В этом сознании своего вневременного одиночества великую трагическую гордость почерпает рожденный философом или поэтом. Первый писатель-философ у древних, Анаксимандр из Милета, жил, судя по преданию, которому нет оснований не доверять, как писал; говорил так же торжественно, как одевался; он поднимал руку и ставил ногу, как будто эта жизнь была трагедией, в которой он рожден был играть героя.
Но мы знаем, что герои рождаются не для собственного удовольствия и не для того, чтобы соответствовать и быть приятным и толпе. Порой им дано пробуждать в ней между прочим и «добрые чувства», чаще же они вовсе непонятны и во всяком случае всегда и навсегда одиноки. Герой враждебен толпе, оттого что смысл его появления – в преодолении толпы или того, что может скрываться за сходными понятиями. Настоящий герой может быть понят как «соответствующий современности», то есть толпе, лишь в том значении, что иногда ему выпадает горький жребий тащить ее за собой. В этих случаях, влекомая против воли бурностремительным гением по знойной и песчаной пустыне, она тяжело волочится вслед за ним, едва касающимся земли, и, глотая обжигающую пыль, которую сама поднимает, утешает себя вздорными мыслями вроде той, что гений – собственное ее порождение, плоть от плоти и кровь от ее крови.
Отсюда и должно бы быть ясно, что в выражении «поэт, соответствующий современности» не больше смысла, нежели, например, в выражении «толпа, соответствующая мудрости». Согласитесь, граф, что из моего рассуждения можно при желании извлечь нечто поучительное даже применительно к занимающему нас вопросу: я имею в виду характеристику героического.
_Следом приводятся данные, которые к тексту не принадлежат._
(* ===== verification/Prelude.v ===== *)
(** * NeuroLink: verification of the Python core and the unit command line

    NeuroLink connects a reasoning core ([src/neurolink_core]) to units of
    firmware, over a command line ([src/neuro_cli]) that speaks CBOR messages.  The
    core turns perception events into frames, lets an affective and a rational
    agent decide on a tool call, holds the call against contracts, policy and
    human approval, runs it through an adapter, and keeps facts, memories,
    approvals and audit records in a SQLite store.  This development models the
    Python code of those parts as executable definitions and proves what makes
    each part correct.

    ** The files, in dependency order

    - [Prelude] (this file): results and exceptions ([result], [let!]), effects
      with a state ([eff], [do!]) whose exceptions keep the writes made before
      them, as in Python ([etry] is except Exception and lets an interrupt pass,
      [efinally] sees both); the frame relations [moves R] and the tactic [moves]; the stable
      sort [py_sorted]; insertion-ordered dictionaries ([od_get], [od_set]).
    - [PyFloat], [Text], [PyValue]: Python's floats (IEEE binary64 with [round] and
      [repr]), strings as UTF-8 bytes, and dynamically typed values with
      [dict.get], truthiness, [str()], [int()], [float()] and iteration.
    - [FloatRound]: the division that reads a decimal text is correctly rounded, and
      [repr] writes a decimal that reads back as the same double.
    - [Clock]: time stamps ([common.py] utc_now_iso, [memory.py] _utc_after_days).
    - [JsonParse], [JsonNumbers], [JsonRoundTrip]: [json.loads], the numbers it reads, and
      its round trip with the payload columns of the store.
    - [CborCodec], [Protocol]: [neuro_protocol.py], the CBOR-v2 codec, message maps,
      routes and payload builders.
    - [Events], [LiveEvents], [Agents]: [common.py], [events.py], [agents.py]: perception events,
      the deduplicating router, frames and the deterministic agents; the rows a
      monitor reports ([tools.py]).
    - [Motivation], [SelfImprovement]: [motivation.py], [self_improvement.py].
    - [Contracts], [Policy]: [tools.py], [policy.py]: tool contracts, the manifest, the
      read-only policy, threat findings and the governed bridge.
    - [Maf], [ModelAgents]: [maf.py], [rational_backends.py]: provider configuration and
      profiles, the model-backed agents, the rational backends and the checks of what a
      model answers.
    - [Json], [Persona], [PersonaBundle]: [persona.py] and the persona commands of
      [cli.py]; canonical JSON and SHA-256.
    - [Autonomy], [Federation]: [autonomy.py], [federation.py].
    - [StateSync], [CliAdapter]: state snapshots, activation health and the deterministic tool
      adapter of [tools.py], the interface [ToolAdapter]; the adapter that runs the
      command line.
    - [Store], [StoreTypes]: [data.py] as a record of tables (interface [Table]) and the
      types every table keeps; the session snapshots of [session.py].
    - [Memory]: [memory.py], candidates, screening and the three memory backends.
    - [Approval], [Lifecycle]: [apply_approval_decision] of [workflow.py] with its gate
      and resumed execution, and the machine it refines.
    - [Artifact], [Deploy], [DeployProtocol]: the admission of an application's artefact,
      the deployment commands of [workflow.py], and the protocol they refine.
    - [PromptContext]: [session.py], what a model is shown.
    - [Catalog], [Skills]: [neuro_workflow_catalog.py] and the skill files of [tools.py].
    - [Inference], [ProviderProfiles]: [inference.py], multimodal input, routes, and the
      provider profiles with their configuration file.
    - [PlanQuality], [RunEvidence], [Workflow]: a run of the workflow,
      [NoModelCoreWorkflow.run]: the quality of a plan, the payloads of a run, and the
      run itself over a [World] (store and memory, unit, model, router); what it composes
      is the routing of [Events], the agents of [Agents] or [ModelAgents], a backend of
      [Memory], [PromptContext], [Policy] and [Store].
    - [RunSafety], [RunRecords], [RunTrace], [RunFrames]: the calls a run makes, what it
      leaves in the store, the log of one run (the tools it was offered, the plan the
      rational agent answered, the calls it made for it), and which parts of the world
      it can change.
    - [AgentRun], [EventDaemon], [EventService], [RunCommands]: the commands that run the workflow (the
      dry run, the event replay, the event daemon, the live event service over the
      interface [LiveMonitor]) with their evidence, and what they may do.
    - [UserPrompt], [Social], [SocialAdapters], [SocialSamples]: the prompt events of
      [workflow.py]; the message envelope of [social.py]; the adapters of
      [social_adapters/], instances of the class [SocialAdapter] under the law class
      [BindsSender], and their samples.
    - [SocialRegistry], [SocialTest]: [registry.py], the adapter profiles, their
      configuration file and the connection tests.
    - [SocialGateway], [QQGateway], [QQWebhook]: the gateway clients, as event loops
      over the frames a socket delivers, and the webhook server, as a step relation
      of its request threads and its loop over the shared state: the counters change
      under the lock, the answer is written after it and may fail.
    - [SocialIngress], [SocialSafety]: the social commands of [cli.py], from a received
      message to the run of the workflow, and what they may do.
    - [Reply]: the payloads and replies of [neuro_protocol.py], CBOR or JSON.
    - [UnitQuery], [UnitCommands]: [neuro_cli.py], a request to a unit, its replies and
      the attempts; and the commands made of one request: queries, leases,
      deployments with the provider that serves an artifact, applications, updates.
    - [Workspace], [UnitState]: the workspace root, the skill and workflow
      descriptions, [neuro_agent_contracts.py] and [neuro_workflow_contracts.py]; the
      capability map and the state snapshot the core reads; [main].
    - [Wrapper]: [invoke_neuro_cli.py], what it makes of the output and the exit code
      of the command it runs, with its own copy of the failing statuses.
    - [UnitEvents], [Listener]: event rows and the processes that handle them; the
      subscriber's worker thread and the main thread, as a step relation.
    - [CallbackSmoke], [SerialShell]: the callback smoke test with its lease, and the
      serial console with the endpoint commands.
    - [Regex], [MemoryEvidence], [MemoryPlan]: regular expressions with Python's
      leftmost search; [collect_neurolink_memory_evidence.py]; the layout plans of
      [neuro_cli.py] and their gate.
    - [ArgParse], [CommandTables]: what the command lines use of [argparse], with the
      shapes its namespaces have; the argument tables of [neuro_cli.py] and of the
      wrapper.
    - [CommandLine], [CoreLines]: [main] from its tokens to its exit code; the lines
      that [CliAdapter] and [Deploy] write, as the other side reads them.

    ** How state and effects are modelled

    A dict is an association list in insertion order with Python's key equality.  A
    store table is a list of rows in row-id order; payload columns hold what
    [json.loads] makes of the JSON text.  Random ids and clock readings come from
    oracles ([env : nat -> Env], [clock : nat -> Z]) that are read in order, so every
    theorem holds for any ids and times; freshness is a hypothesis where a
    statement needs it.  What is outside the source is a parameter, and the theorems
    hold for each: tool adapters ([ToolAdapter], [UnitAdapter], [LiveMonitor], [DeployAdapter]),
    the process runner ([Runner]), the file system ([Files]), the
    sidecar's client ([Mem0Client]) and the provider's, SQLite's conversion of values
    ([Sqlite], [RecentTopics]), the parser of ISO instants, the texts of exceptions,
    [urlparse], sockets and the Ed25519 signatures of the chat services.  For the unit
    command line these are the Zenoh session and its subscribers ([Zenoh], [Subscribes]), the
    processes that handlers ([HandlerRunner]) and the memory collector run, the serial library ([Serial]),
    [Path.resolve] and the clock.

    ** What the theorems show

    - wire: encoding then decoding gives the message back, truncated input is
      rejected, decoding always ends, encodings exist exactly for 64-bit integers
      and valid text; every built route is recognised as its kind;
    - perception: each event is delivered once, redelivery changes nothing; the wake
      decision and the tool choice on an activation failure;
    - governance: tools are threat-rated as specified and never run directly from a
      bridge; self-improvement reviews apply nothing; growth is accounted for;
      persona values stay in range; persona bundles bind exactly to matching state;
    - models: a model is called only when the configuration is complete and the
      call allowed, what it answers is checked, and the session context of its prompt
      holds listed fields only (the rational model is also given the contracts of the
      tools in full); routes go to the first profile that serves the input; credentials stay masked;
    - federation: a ready route is justified, an eligible peer is used, the order of
      registration does not matter;
    - store and memory: tables keep their types under every operation, columns are
      read back as they were written, every double included, retirement is exact and
      idempotent, commits of proposed or screened candidates keep exactly the durable
      ones once each, and the sidecar backend refines the local one until an add fails;
    - approvals: a decision is final, an approval runs its tool at most once and only
      with its resources present, and the store refines a machine in which a
      request is decided at most once;
    - deployment: an admitted artefact is the application its source declares,
      activation refines the protocol of the runbook, leases are given back and
      rollbacks verified; a restart starts nothing after a refused stop;
    - runs: whatever the events, agents, memory and unit do, a run executes only the
      tool and the arguments that its rational agent answered, when the tool was offered,
      the arguments fit its contract and the policy allows it, and a look at the leases; it only asks for approvals; and when it returns it has recorded
      its span, events, results and audit; so do the commands over any number of
      cycles, which deliver each event once (of the events of one command and the 1000
      newest of the store), end with a closed span, and call no
      model without leave;
    - chat: a message reaches the workflow once, as the prompt of the user it is
      bound to, and a principal names one user of one service; gateways run only for
      profiles that are ready, deliver messages in order up to their limit and keep
      the session they resume; the webhook's counters and files account for every
      request by name, in any interleaving and whether or not its answer could be
      written; endpoints are probed only where a profile allows it; and a
      chat message can do no more than any other event;
    - unit command line: a query ends with an answer after the attempts its policy
      allows, an artifact is served whole, the state snapshot is read back by the core
      as what the unit answered to the three queries of its names, the release of a lease
      is sent however the smoke test ends, an interrupt of a query included, and
      the test passes only when each step did; the rows of a subscriber are the samples
      it took, in any interleaving of its two threads, and a handler runs only on
      events within its limit; the wrapper's exit code is a
      function of what the command printed and agrees with it on every answer of a query; an
      endpoint is set only when the shell confirms it;
    - command lines: every line is refused, shows the help or is one operation whose
      handler finds its arguments; grouped commands are aliases of the older ones; the
      tools of the adapter and the steps of a deployment plan arrive as the operations
      they mean;
    - memory evidence: the lines the firmware prints are read back, and a layout that the
      collector wrote is promoted exactly with all three kinds of evidence in its logs and
      with neither internal region grown in the linker's report.

    ** Bounds and fuel

    The decoder's fuel is the length of its input plus one, which
    [cbor_decode_total] shows to be enough, and so is that of [json.loads]
    ([json_loads_total]); the adapter's [execute] is run with fuel 2,
    enough for its one nested call ([fake_execute_total]).  SQLite's row limits
    are as in the source; [retire_expired_spec] is for tables within the limit of 1000
    rows it reads; five rounds extend a secret to a signing seed ([signing_seed_ends]).
    A query's back-off fits a float up to 1025 attempts ([backoff_overflows]); the digits
    of the collector's regular expressions are ASCII.  The timeout the core hands on is
    followed up to ten minutes ([timeouts_survive]).

    ** Not modelled

    Configuration values that are no text in the environment of a dry run; the two
    social smoke commands of [cli.py], the heartbeat and ready files of the webhook
    server and other pure I/O; an interrupt during a sleep; [cli.py] apart from the persona and social commands
    (argument parsing, printing, the collection of release evidence) and the firmware
    in C.  Python's recursion limit and floating-point topics are outside the model, and
    so are command lines with a bare "--", which versions of [argparse] read differently. *)

From Stdlib Require Import ZArith Lia Bool List Ascii String.
From stdpp Require Import base list option sets strings sorting.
– Разве лишь то, – не без горькой иронии заметил граф, – что, будь я и слеп и глух, мне давно уже следовало окончательно убедиться в том, что я не гожусь в герои вашего романа.
Джиадэ томно потянулась и, помедлив, важно произнесла:
– Друг мой, близится рассвет, мы незаметно проболтали с вами почти всю ночь. Египетские ночи так безжалостно быстро проходят. И в конце концов, разве нужно быть Клеопатрой или Марией для того, чтобы отдать желающему нечто, всеми, особенно поэтами, право же, весьма переоцениваемое!
Во всяком случае, – добавила она, – как бы эта египетская ночь ни закончилась, доля моей ответственности за последствия вашего безумства должна по справедливости почитаться значительно уменьшившейся.
Граф опустился на колено и с выражением страсти, исполненной преклонения и смертельного отчаяния, приник к ее протянутой чужой руке.
6. Процесс Казотта
– Ваше имя?
– Жак Казотт.
– Возраст?
– 74 года.
– Место рождения?
– Дижон.
– Занятия, средства к существованию?
– Литератор, собственник.
Оглашается переписка обвиняемого, приобщенная к делу прокуратурой.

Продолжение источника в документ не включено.